FIG. 7 is a cross sectional view of a conventional vehicle switch. Case 1 made of insulating resin and formed essentially in a box shape has an opening at its top portion. Operating body 2 is accommodated in case 1 movably in up and down directions. Magnet 3 is attached to a lower left side of operating body 2. Terminals 4 are made of metal, and a lower end of each of terminals 4 is projected downward from a bottom of case 1. Wiring board 5 is disposed in a left side of operating body 2 inside case 1. On left and right sides of wiring board 5, wiring patterns (not illustrated) are formed. An upper end of terminal 4 is connected to the one of the wiring patterns of wiring board 5 by soldering, for instance.
On wiring board 5, detector 6 composed of a hall element is formed facing magnet 3. On wiring board 5, switching part 7 composed of a power transistor, and controller 8 composed of an FET, resistors and the like are also formed. Detector 6 and switching part 7 are connected to controller 8.
Controller 8 switches switching part 7 in response to a magnitude of magnetism detected by detector 6. When a magnetic flux density detected by detector 6 is a predetermined value or greater, controller 8 puts switching part 7 in a closing status and when the flux density is less than the predetermined value, controller 8 puts it in an opening status.
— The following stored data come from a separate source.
Definition set_lb (s : BB) (v : Q) : BB :=
  mkBB (active s) v (ub s) (gaptol s) (relSolved s)
       (problem_Q s) (problem_P s) (problem_R s) (incumbent s) (trace s).

Definition set_best (s : BB) (v : Q) (x : Vec) : BB :=
  mkBB (active s) (lb s) v (gaptol s) (relSolved s)
       (problem_Q s) (problem_P s) (problem_R s) x (trace s).

Definition set_relSolved (s : BB) (k : nat) : BB :=
  mkBB (active s) (lb s) (ub s) (gaptol s) k
       (problem_Q s) (problem_P s) (problem_R s) (incumbent s) (trace s).

Definition emit (s : BB) (e : event) : BB :=
  mkBB (active s) (lb s) (ub s) (gaptol s) (relSolved s)
       (problem_Q s) (problem_P s) (problem_R s) (incumbent s) (trace s ++ [e]).

(** The termination test of line 71, and the one of line 216 that replaces
    it on integral data. *)
Inductive TermTest : Type := GapTest | CeilTest.

Definition ceil (x : Q) : Q := inject_Z (Qceiling x).

Definition optimality_proved (t : TermTest) (s : BB) : bool :=
  match t with
  | GapTest => Qle_bool (ub s - gaptol s) (lb s)
  | CeilTest => Qle_bool (ub s) (ceil (lb s))
  end.

(** How one pass through the loop body ends. *)
Inductive signal : Type :=
| Continue                 (* back to the [while] test *)
| Return                   (* the [return] of line 73 *)
| Raised (e : exn).        (* an exception leaves [solveBB] *)

(** How [solveBB] ends. *)
Inductive outcome : Type :=
| Proved (s : BB)            (* left through the termination test *)
| Exhausted (s : BB)         (* the queue ran empty *)
| Failed (e : exn) (s : BB)  (* an exception escaped *)
| OutOfFuel (s : BB).

Section Engine.

(** The conic solver: [fusionSDP(Q, P, R)] followed by the solve.  It yields
    the optimal value of the relaxation and the level of [x], or nothing when
    no solution is available. *)
Variable sdp : Matrix -> Vec -> Q -> option (Q * Vec).

(** What the call [self.solveRelaxation(Q0, P0, R0, curr0, idxmap0)] of
    line 95 gives when the solver has no solution for it.  The method is not
    part of the notebook and nothing tells how it leaves such a call, so its
    answer is left open: the pair that line 95 unpacks, or an exception. *)
Variable unsolved : BB -> Matrix -> Vec -> Q -> Vec -> list nat -> result (Q * nat).

(** Modelled from the spec: [stats] is not part of the notebook; it reports
    one row with the relaxations solved, the number of active nodes and the
    two bounds. *)
Definition stats (s : BB) : BB :=
  emit s (EvStats (relSolved s) (length (active s)) (lb s) (ub s)).

(** Modelled from the spec: entrywise rounding with threshold one half. *)
Definition round_half (x : Q) : Q := if Qle_bool (1 # 2) x then 1 else 0.

(** Modelled from the spec: the distance of an entry from one half. *)
Definition dist_half (x : Q) : Q := Qabs (x - (1 # 2)).

(** Modelled from the spec: the scan for the entry closest to one half, from
    position [i] on, with the best position so far and its distance. *)
Fixpoint argmin_half_from (i best : nat) (d : Q) (x : Vec) : nat :=
  match x with
  | [] => best
  | h :: t =>
      if negb (Qle_bool d (dist_half h))
      then argmin_half_from (S i) i (dist_half h) t
      else argmin_half_from (S i) best d t
  end.

(** Modelled from the spec: the index of the entry closest to one half, the
    smallest such index on ties. *)
Definition argmin_half (x : Vec) : nat :=
  match x with
  | [] => O
  | h :: t => argmin_half_from 1 0 (dist_half h) t
  end.

(** Total update of one position (nothing happens out of range). *)
Fixpoint put {A : Type} (i : nat) (v : A) (a : list A) {struct a} : list A :=
  match a, i with
  | [], _ => []
  | _ :: t, O => v :: t
  | h :: t, S j => h :: put j v t
  end.

(** Modelled from the spec: the fully assigned vector, the node's assignment
    with the rounded free entries written at their original indices. *)
Fixpoint scatter (curr : Vec) (idxmap : list nat) (xr : Vec) : Vec :=
  match idxmap, xr with
  | i :: idxmap', x :: xr' => scatter (put i x curr) idxmap' xr'
  | _, _ => curr
  end.

(** Modelled from the spec: the incumbent is replaced when the rounded
    vector improves the upper bound on the original problem. *)
Definition updateBest (s : BB) (x : Vec) : BB :=
  let val := objective (problem_Q s) (problem_P s) (problem_R s) x in
  if negb (Qle_bool (ub s) val) then set_best s val x else s.

(** Modelled from the spec: [solveRelaxation] is not part of the notebook.
    It solves the relaxation of the reduced data, counts it, rounds the
    fractional solution to update the incumbent, and returns the objective
    with the next branching index.  When the solver has no solution nothing
    is counted or rounded, and the call ends as [unsolved] has it. *)
Definition solveRelaxation (s : BB) (Q0 : Matrix) (P0 : Vec) (R0 : Q)
    (curr0 : Vec) (idxmap0 : list nat) : BB * result (Q * nat) :=
  let s1 := emit s (EvSolve Q0 P0 R0) in
  match sdp Q0 P0 R0 with
  | None => (s1, unsolved s Q0 P0 R0 curr0 idxmap0)
  | Some (objval, xx) =>
      let s2 := set_relSolved s1 (S (relSolved s1)) in
      let s3 := updateBest s2 (scatter curr0 idxmap0 (map round_half xx)) in
      (s3, Ok (objval, argmin_half xx))
  end.

(** Lines 84-93: the arrays of the child for the value [val]. *)
Definition child_data (nd : Node) (pidx : nat) (val : Q)
  : result (list nat * Vec * (Matrix * Vec * Q)) :=
  do idxmap0 <- delete (nd_pivot nd) (nd_idxmap nd);
  do curr0 <- setitem (nd_curr nd) pidx val;
  do red <- reduce (nd_Q nd) (nd_P nd) (nd_R nd) (nd_pivot nd) val;
  Ok (idxmap0, curr0, red).

Definition push (s : BB) (nd : Node) : BB :=
  emit (set_active s (heapq.heappush (active s) nd)) (EvPush nd).

(** Lines 84-97: one pass of the [for] loop. *)
Definition expand_child (nd : Node) (pidx : nat) (val : Q) (s : BB)
  : BB * result unit :=
  match child_data nd pidx val with
  | Raise e => (s, Raise e)
  | Ok (idxmap0, curr0, (Q0, P0, R0)) =>
      match solveRelaxation s Q0 P0 R0 curr0 idxmap0 with
      | (s1, Raise e) => (s1, Raise e)
      | (s1, Ok (obj0, pivot0)) =>
          (push s1 (mkNode obj0 (relSolved s1) Q0 P0 R0 curr0 idxmap0 pivot0),
           Ok tt)
      end
  end.

(** Line 83: [for val in [0, 1]]. *)
Fixpoint for_vals (vals : list Q) (nd : Node) (pidx : nat) (s : BB)
  : BB * result unit :=
  match vals with
  | [] => (s, Ok tt)
  | val :: vals' =>
      match expand_child nd pidx val s with
      | (s1, Raise e) => (s1, Raise e)
      | (s1, Ok _) => for_vals vals' nd pidx s1
      end
  end.

(** Lines 66-97: one pass of the [while] body, entered with a non-empty
    queue from which [nd] is popped, leaving [rest]. *)
Definition body (t : TermTest) (nd : Node) (rest : list Node) (s : BB)
  : BB * signal :=
  let s1 := set_lb (set_active s rest) (nd_obj nd) in
  if optimality_proved t s1 then (set_active s1 [], Return)
  else
    let s2 := stats s1 in
    if (length (nd_P nd) <=? 1)%nat then (s2, Continue)
    else
      match getitem (nd_idxmap nd) (nd_pivot nd) with
      | Raise e => (s2, Raised e)
      | Ok pidx =>
          match for_vals [0; 1] nd pidx s2 with
          | (s3, Raise e) => (s3, Raised e)
          | (s3, Ok _) => (s3, Continue)
          end
      end.

(** Lines 63-97.  The loop is unrolled [fuel] times. *)
Fixpoint solveBB (t : TermTest) (fuel : nat) (s : BB) : outcome :=
  match heapq.heappop (active s) with
  | None => Exhausted s
  | Some (nd, rest) =>
      match fuel with
      | O => OutOfFuel s
      | S fuel' =>
          match body t nd rest s with
          | (s', Continue) => solveBB t fuel' s'
          | (s', Return) => Proved s'
          | (s', Raised e) => Failed e s'
          end
      end
  end.

End Engine.

(** ** Arrays in memory

    The pure model above passes arrays by value.  That is sound only if no
    array of a queued or popped node is ever changed in place.  This module
    models lines 84-93 once more, on a heap of array objects referred to by
    address: [np.delete] and [np.copy] and the arithmetic operators allocate a
    new object, [QT[:, pivot]] is a view read in place, and [curr0[pidx] = val]
    is the one update in place. *)
Module Memory.

Inductive array : Type :=
| AVec (v : Vec)
| AMat (m : Matrix)
| AIdx (l : list nat).

(** The object at address [l] is the [l]-th entry; allocation appends. *)
Definition heap := list array.

Definition M (A : Type) : Type := heap -> result (A * heap).

Definition ret {A : Type} (a : A) : M A := fun h => Ok (a, h).

Definition bindM {A B : Type} (m : M A) (k : A -> M B) : M B :=
  fun h => match m h with
           | Ok (a, h') => k a h'
           | Raise e => Raise e
           end.

Notation "'let*' x ':=' m 'in' k" := (bindM m (fun x => k))
  (at level 10, x pattern, m at level 100, k at level 200).

Definition lift {A : Type} (r : result A) : M A :=
  fun h => match r with
           | Ok a => Ok (a, h)
           | Raise e => Raise e
           end.

Definition new (a : array) : M nat := fun h => Ok (length h, h ++ [a]).

Definition read (l : nat) : M array :=
  fun h => match nth_error h l with
           | Some a => Ok (a, h)
           | None => Raise IndexError
           end.

Definition write (l : nat) (a : array) : M unit :=
  fun h => if (l <? length h)%nat then Ok (tt, put l a h) else Raise IndexError.

Definition read_vec (l : nat) : M Vec :=
  let* a := read l in
  match a with AVec v => ret v | _ => lift (Raise TypeError) end.

Definition read_mat (l : nat) : M Matrix :=
  let* a := read l in
  match a with AMat m => ret m | _ => lift (Raise TypeError) end.

Definition read_idx (l : nat) : M (list nat) :=
  let* a := read l in
  match a with AIdx i => ret i | _ => lift (Raise TypeError) end.

(** The arrays a popped node refers to, with its scalars. *)
Record NodeRef : Type := mkNodeRef {
  r_Q : nat;
  r_P : nat;
  r_R : Q;
  r_curr : nat;
  r_idxmap : nat;
  r_pivot : nat
}.

(** The arrays built for a child, with its scalar [R0]. *)
Record ChildRef : Type := mkChildRef {
  c_idxmap : nat;
  c_curr : nat;
  c_Q : nat;
  c_P : nat;
  c_R : Q
}.

(** Lines 84-93 for one value [val]. *)
Definition build_child (par : NodeRef) (pidx : nat) (val : Q) : M ChildRef :=
  let pivot := r_pivot par in
  let* idxmap := read_idx (r_idxmap par) in
  let* i0 := lift (delete pivot idxmap) in
  let* l_idxmap0 := new (AIdx i0) in
  let* curr := read_vec (r_curr par) in
  let* l_curr0 := new (AVec curr) in
  let* c := read_vec l_curr0 in
  let* c' := lift (setitem c pidx val) in
  let* _ := write l_curr0 (AVec c') in
  let* Qm := read_mat (r_Q par) in
  let* QT := lift (delete_row pivot Qm) in
  let* l_QT := new (AMat QT) in
  let* Q0 := lift (delete_col pivot QT) in
  let* l_Q0 := new (AMat Q0) in
  let* QZ := lift (column QT pivot) in
  let* P := read_vec (r_P par) in
  let* PT := lift (delete pivot P) in
  let* l_PT := new (AVec PT) in
  let* l_tmp := new (AVec (scale (2 * val) QZ)) in
  let* P0 := lift (add PT (scale (2 * val) QZ)) in
  let* l_P0 := new (AVec P0) in
  let* qpp := lift (getitem2 Qm pivot pivot) in
  let* pp := lift (getitem P pivot) in
  ret (mkChildRef l_idxmap0 l_curr0 l_Q0 l_P0 (val * qpp + val * pp + r_R par)).

(** The references [par] point at the arrays of the node [nd]. *)
Definition holds (h : heap) (par : NodeRef) (nd : Node) : Prop :=
  nth_error h (r_Q par) = Some (AMat (nd_Q nd)) /\
  nth_error h (r_P par) = Some (AVec (nd_P nd)) /\
  nth_error h (r_curr par) = Some (AVec (nd_curr nd)) /\
  nth_error h (r_idxmap par) = Some (AIdx (nd_idxmap nd)) /\
  r_R par = nd_R nd /\ r_pivot par = nd_pivot nd.

(** Every array of the child was allocated after [h]. *)
Definition allocated_after (h : heap) (c : ChildRef) : Prop :=
  (length h <= c_idxmap c)%nat /\ (length h <= c_curr c)%nat /\
  (length h <= c_Q c)%nat /\ (length h <= c_P c)%nat.

(** The child's arrays hold the data [d]. *)
Definition contents (h : heap) (c : ChildRef)
    (d : list nat * Vec * (Matrix * Vec * Q)) : Prop :=
  let '(i0, c0, (Q0, P0, R0)) := d in
  nth_error h (c_idxmap c) = Some (AIdx i0) /\
  nth_error h (c_curr c) = Some (AVec c0) /\
  nth_error h (c_Q c) = Some (AMat Q0) /\
  nth_error h (c_P c) = Some (AVec P0) /\
  c_R c = R0.

(** An instance: the root of the example, laid out in memory. *)
Definition example_heap : heap :=
  [AMat [[0; 0]; [0; 0]]; AVec [3; -1]; AVec [0; 0]; AIdx [0; 1]%nat].

Definition example_ref : NodeRef := mkNodeRef 0 1 0 2 3 0.

End Memory.

(** * Vocabulary of the statements *)

(** The contents left by a successful [delete]. *)
Fixpoint del {A : Type} (i : nat) (a : list A) {struct a} : list A :=
  match a, i with
  | [], _ => []
  | _ :: t, O => t
  | h :: t, S j => h :: del j t
  end.

(** Entrywise equality of rational vectors. *)
Definition veq : Vec -> Vec -> Prop := Forall2 Qeq.

(** Closed form of the child data. *)
Definition reduced_Q (Qm : Matrix) (p : nat) : Matrix := map (del p) (del p Qm).

Definition coupling (Qm : Matrix) (p : nat) : Vec :=
  map (fun row => nth p row 0) (del p Qm).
Spring 9 in a coil shape is disposed slightly compressed between a bottom face of operating body 2 and an inner bottom of case 1, resiliently pushing operating body 2 upward. Cover 10 made of insulating resin covers the opening of case 1 at the top. An upper end of operating shaft portion 2A of operating body 2 is protruding upward through cylindrical part 10A which is formed at an upper center part of cover 10. Vehicle switch 15 is constituted as described. Switch 15 is installed interlocked with a brake pedal, for turning on and off of a stop lamp (not illustrated).
When operating shaft portion 2A is pressed, operating body 2 is pushed down while compressing spring 9. Magnet 3 attached to the left side of operating body 2 is then moved down. With this movement, a center of magnet 3 facing a center of detector 6 is largely separated, making the magnetic flux density of magnet 3 detected by detector 6 minute. In this way, when operating body 2 is pushed down, switching part 7 is put in an opening status, keeping the stop lamp in an off status.
When the press-force applied to operating shaft portion 2A is removed, operating body 2 is pushed upward by a resilient restoring force of spring 9. Magnet 3 attached to operating body 2 then moves upward and magnet 3 faces detector 6. At this time, the magnetic flux density of magnet 3 detected by detector 6 becomes large. Controller 8 thus switches switching part 7 to the closing status, turning the stop lamp on.
Namely, when a driver operates a brake pedal and moves operating body 2 up and down, controller 8 switches the on/off status of switching part 7 in response to a magnitude of the magnetism of magnet 3 attached to operating body 2. With this operation, the stop lamp is turned on and off.
The brake pedal is usually attached to a lower end of an arm (not illustrated). An upper end of the arm is attached to a vehicle, serving as a fulcrum. The arm, therefore, turns around the fulcrum. Because of this constitution, when the upper end of operating shaft portion 2A of switch 15 is contacted with the arm, the end of shaft portion 2A is obliquely pressed. With this structure, operating body 2 moves up and down slanting in a small gap between an outer peripheral part of operating shaft portion 2A and an internal peripheral part of cylindrical part 10A. It causes a positional discrepancy of magnet 3 to detector 6, and therefore, an error in detecting magnetism of magnet 3 will occur when operating body 2 moves up and down.